If you're going to live on the coast you'll have more trouble avoiding expats than finding them.

Are you decided on Costa Blanca and looking for recommendations about places in that region only?



Barnsie said:


> Thanks for your comments. Yes you are right we do have to do our own investigating but because we predominantly want an area where there are ex pats we thought we would ask on here where the most popular areas were for them.


----------



## Barnsie (May 20, 2014)

We chose Costa Blanca south due to weather but this isn't set in stone but we do want to be near to ex pats as at our time of life i am not sure that we will become fluent in Spanish.


----------



## xabiaxica (Jun 23, 2009)

Barnsie said:


> Thanks for your comments. Yes you are right we do have to do our own investigating but because we predominantly want an area where there are ex pats we thought we would ask on here where the most popular areas were for them.

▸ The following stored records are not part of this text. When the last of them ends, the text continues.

(** ** [find_method_ranges] as a whole *)

(** The mapping returned has the three names as keys, in the order of the
    dict literal, and binds each to the ranges of its own declarations. *)
Lemma find_method_ranges_spec (t : text) :
  exists rs, find_method_ranges t = Ok rs /\
             map fst rs = METHOD_NAMES /\
             forall name, In name METHOD_NAMES ->
               lookup rs name =
               Some (ranges_named t name (finditer METHOD_START_RE t)).
Proof.
  unfold find_method_ranges.
  destruct (method_loop_spec t (finditer METHOD_START_RE t) initial_ranges)
    as (rs & Hrs & Hkeys & Hlook).
  { apply finditer_method_names. }
  exists rs. split; [exact Hrs|]. split; [exact Hkeys|].
  intros name Hin.
  assert (H0 : lookup initial_ranges name = Some []).
  { simpl in Hin. destruct Hin as [<-|[<-|[<-|[]]]]; reflexivity. }
  now rewrite (Hlook name [] H0).
Qed.

Lemma brace_walk_first_close (t : text) (bp ep : nat) :
  bp <= List.length t ->
  brace_walk t (List.length t - bp) bp 0 = Ok (Some ep) ->
  first_close t bp ep.
Proof.
  intros Hlen Hw.
  pose proof (brace_walk_spec t (List.length t - bp) bp 0 ltac:(lia)) as H.
  rewrite Hw in H. destruct H as (Hle & Hc & Hz & Hfirst).
  split; [exact Hle|]. split.
  - split; [exact Hc|]. unfold depth_after. lia.
  - intros k Hk [Hk1 Hk2]. apply (Hfirst k Hk). split; [exact Hk1|].
    unfold depth_after in Hk2. lia.
Qed.

Lemma brace_walk_never_closes (t : text) (bp : nat) :
  bp <= List.length t ->
  brace_walk t (List.length t - bp) bp 0 = Ok None ->
  never_closes t bp.
Proof.
  intros Hlen Hw.
  pose proof (brace_walk_spec t (List.length t - bp) bp 0 ltac:(lia)) as H.
  rewrite Hw in H. intros k Hk [Hk1 Hk2]. apply (H k Hk).
  split; [exact Hk1|]. unfold depth_after in Hk2. lia.
Qed.

(** ** Claims about [find_method_ranges] *)

(** C1.  A declaration of [Update], [FixedUpdate] or [LateUpdate] whose
    signature is followed by an opening brace at offset [bp], and whose
    brace depth first returns to zero at the closing brace at offset [ep],
    adds exactly one range to the group of its name: the group is the
    ranges of the earlier declarations, then this one range, then the
    ranges of the later declarations.  The range starts at the line of the
    opening brace, ends at the line of that closing brace, and its end
    line is not before its start line. *)
Theorem locate_balanced_declaration (t : text) (m : Match) (bp ep : nat) :
  In m (finditer METHOD_START_RE t) ->
  first_brace t (m_end m) bp ->
  first_close t bp ep ->
  exists rs before after,
    find_method_ranges t = Ok rs /\
    finditer METHOD_START_RE t = before ++ m :: after /\
    In (m_group m) METHOD_NAMES /\
    contribution t m = [(line_number t bp, line_number t ep)] /\
    lookup rs (m_group m) =
      Some (ranges_named t (m_group m) before
            ++ [(line_number t bp, line_number t ep)]
            ++ ranges_named t (m_group m) after) /\
    line_number t bp <= line_number t ep.
Proof.
  intros Hin Hb Hc.
  destruct (find_method_ranges_spec t) as (rs & Hrs & _ & Hlook).
  destruct (in_split _ _ Hin) as (before & after & Hsplit).
  assert (Hname : In (m_group m) METHOD_NAMES).
  { pose proof (finditer_method_names t) as H.
    rewrite Forall_forall in H. now apply H. }
  assert (Hcontrib : contribution t m = [(line_number t bp, line_number t ep)]).
  { unfold contribution. now rewrite (range_of_match_closed t m bp ep Hb Hc). }
  exists rs, before, after.
  repeat split; try assumption.
  - rewrite (Hlook _ Hname), Hsplit, ranges_named_app, ranges_named_cons.
    now rewrite String.eqb_refl, Hcontrib.
  - apply line_number_mono. now destruct Hc.
Qed.

Lemma locate_balanced_declaration_witness :
  let t := txt "void Update() { if (x) { GetComponent<Foo>(); } }" in
  let m := mkMatch 0 12 "Update" in
  In m (finditer METHOD_START_RE t) /\
  first_brace t (m_end m) 14 /\
  first_close t 14 48 /\
  exists rs before after,
    find_method_ranges t = Ok rs /\
    finditer METHOD_START_RE t = before ++ m :: after /\
    In (m_group m) METHOD_NAMES /\
    contribution t m = [(line_number t 14, line_number t 48)] /\
    lookup rs (m_group m) =
      Some (ranges_named t (m_group m) before
            ++ [(line_number t 14, line_number t 48)]
            ++ ranges_named t (m_group m) after) /\
    line_number t 14 <= line_number t 48.
Proof.
  intros t m.
  assert (H1 : In m (finditer METHOD_START_RE t)) by (vm_compute; auto).
  assert (H2 : first_brace t (m_end m) 14)
    by (apply str_find_some; vm_compute; reflexivity).
  assert (H3 : first_close t 14 48)
    by (apply brace_walk_first_close; [vm_compute; lia | vm_compute; reflexivity]).
  split; [exact H1|]. split; [exact H2|]. split; [exact H3|].
  exact (locate_balanced_declaration t m 14 48 H1 H2 H3).
Defined.

(** C2.  [find_method_ranges] returns a mapping for every text and raises
    nothing, the empty text included; and a declaration match with no
    opening brace at or after the end of its signature, or whose brace
    depth never returns to zero, adds no range: the loop body takes the
    [continue] branch for it, and every group of the mapping returned is
    made of the ranges of the other declaration matches only. *)
Theorem locate_unmatched_declaration_skipped (t : text) :
  (exists rs, find_method_ranges t = Ok rs) /\
  find_method_ranges [] = Ok initial_ranges /\
  forall m : Match,
    no_brace t (m_end m) \/
    (exists bp, first_brace t (m_end m) bp /\ never_closes t bp) ->
    range_of_match t m = Ok None /\ contribution t m = [] /\
    (In m (finditer METHOD_START_RE t) ->
     exists rs before after,
       find_method_ranges t = Ok rs /\
       finditer METHOD_START_RE t = before ++ m :: after /\
       forall name, In name METHOD_NAMES ->
         lookup rs name =
           Some (ranges_named t name before ++ ranges_named t name after)).
Proof.
  split.
  { destruct (find_method_ranges_spec t) as (rs & Hrs & _). eauto. }
  split; [reflexivity|].
  intros m H.
  assert (Hr : range_of_match t m = Ok None).
  { destruct H as [H|(bp & Hb & Hn)].
    - now apply range_of_match_no_brace.
    - now apply (range_of_match_never_closed t m bp). }
  assert (Hc : contribution t m = []) by (unfold contribution; now rewrite Hr).
  split; [exact Hr|]. split; [exact Hc|].
  intros Hin.
  destruct (find_method_ranges_spec t) as (rs & Hrs & _ & Hlook).
  destruct (in_split _ _ Hin) as (before & after & Hsplit).
  exists rs, before, after. split; [exact Hrs|]. split; [exact Hsplit|].
  intros name Hname.
  rewrite (Hlook name Hname), Hsplit, ranges_named_app, ranges_named_cons, Hc.
  now destruct (String.eqb (m_group m) name).
Qed.

Lemma locate_unmatched_declaration_skipped_witness :
  let t := txt "void Update() { } void LateUpdate() { if (x) { y(); }" in
  let m1 := mkMatch 18 34 "LateUpdate" in
  let t2 := txt "void Update(); void LateUpdate();" in
  let m2 := mkMatch 15 31 "LateUpdate" in
  (exists bp, first_brace t (m_end m1) bp /\ never_closes t bp) /\
  In m1 (finditer METHOD_START_RE t) /\
  no_brace t2 (m_end m2) /\
  (range_of_match t m1 = Ok None /\ contribution t m1 = []) /\
  (exists rs before after,
     find_method_ranges t = Ok rs /\
     finditer METHOD_START_RE t = before ++ m1 :: after /\
     forall name, In name METHOD_NAMES ->
       lookup rs name =
         Some (ranges_named t name before ++ ranges_named t name after)) /\
  find_method_ranges t =
    Ok [("Update", [(1, 1)]); ("FixedUpdate", []); ("LateUpdate", [])] /\
  (range_of_match t2 m2 = Ok None /\ contribution t2 m2 = []).
Proof.
  intros t m1 t2 m2.
  assert (H1 : exists bp, first_brace t (m_end m1) bp /\ never_closes t bp).
  { exists 36. split.
    - apply str_find_some. vm_compute. reflexivity.
    - apply brace_walk_never_closes; [vm_compute; lia | vm_compute; reflexivity]. }
  assert (Hin : In m1 (finditer METHOD_START_RE t)) by (vm_compute; auto).
  assert (H2 : no_brace t2 (m_end m2))
    by (apply str_find_none; vm_compute; reflexivity).
  pose proof (proj2 (proj2 (locate_unmatched_declaration_skipped t)) m1
                (or_intror H1)) as (Hr & Hc & Hmap).
  pose proof (proj2 (proj2 (locate_unmatched_declaration_skipped t2)) m2
                (or_introl H2)) as (Hr2 & Hc2 & _).
  split; [exact H1|]. split; [exact Hin|]. split; [exact H2|].
  split; [split; assumption|]. split; [exact (Hmap Hin)|].
  split; [vm_compute; reflexivity|]. split; assumption.
Defined.

(** C8, as the code has it.  For a text in which no position starts a
    declaration of one of the three methods, [find_method_ranges] returns
    the mapping it starts from: the three keys [Update], [FixedUpdate] and
    [LateUpdate], in this order, each bound to the empty list.  (The
    mapping holds no range, but it is not the empty dict.) *)
Theorem locate_no_declaration (t : text) :
  no_declaration t ->
  find_method_ranges t = Ok initial_ranges /\
  map fst initial_ranges = METHOD_NAMES /\
  forall name, In name METHOD_NAMES -> lookup initial_ranges name = Some [].
Proof.
  intros Hno. split.
  - unfold find_method_ranges. now rewrite (no_declaration_finditer t Hno).
  - split; [reflexivity|].
    intros name Hin. simpl in Hin.
    destruct Hin as [<-|[<-|[<-|[]]]]; reflexivity.
Qed.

have you thought about Portada - Portal Turístico de Xàbia - Ayuntamiento de Xàbia

north CB - but seems to fit the bill otherwise


----------



## buble (Apr 29, 2011)

Hi Barnsie,
There is a very nice, little known "oasis", on the coast just north of El Campello, called Coveta Fumar. It has a station for the (very reasonably priced), Alicante to Denia tram line (The Lemon Express), which, if you are relying on public transport. would be perfect for you. Check it out!
There is a small, well stocked supermarket (that even has gass bottles!). The area is popular and friendly with both the English (most can't speek Spanish!) and the Dutch. The restaurant/bars are excellent for socializing, quizzes etc.... The Cheeky Monkey (Richard (speeks Spanish)), Sins bar (Pat & Steve (a font of local knowledge)), and Los Dos, being the main haunts.


----------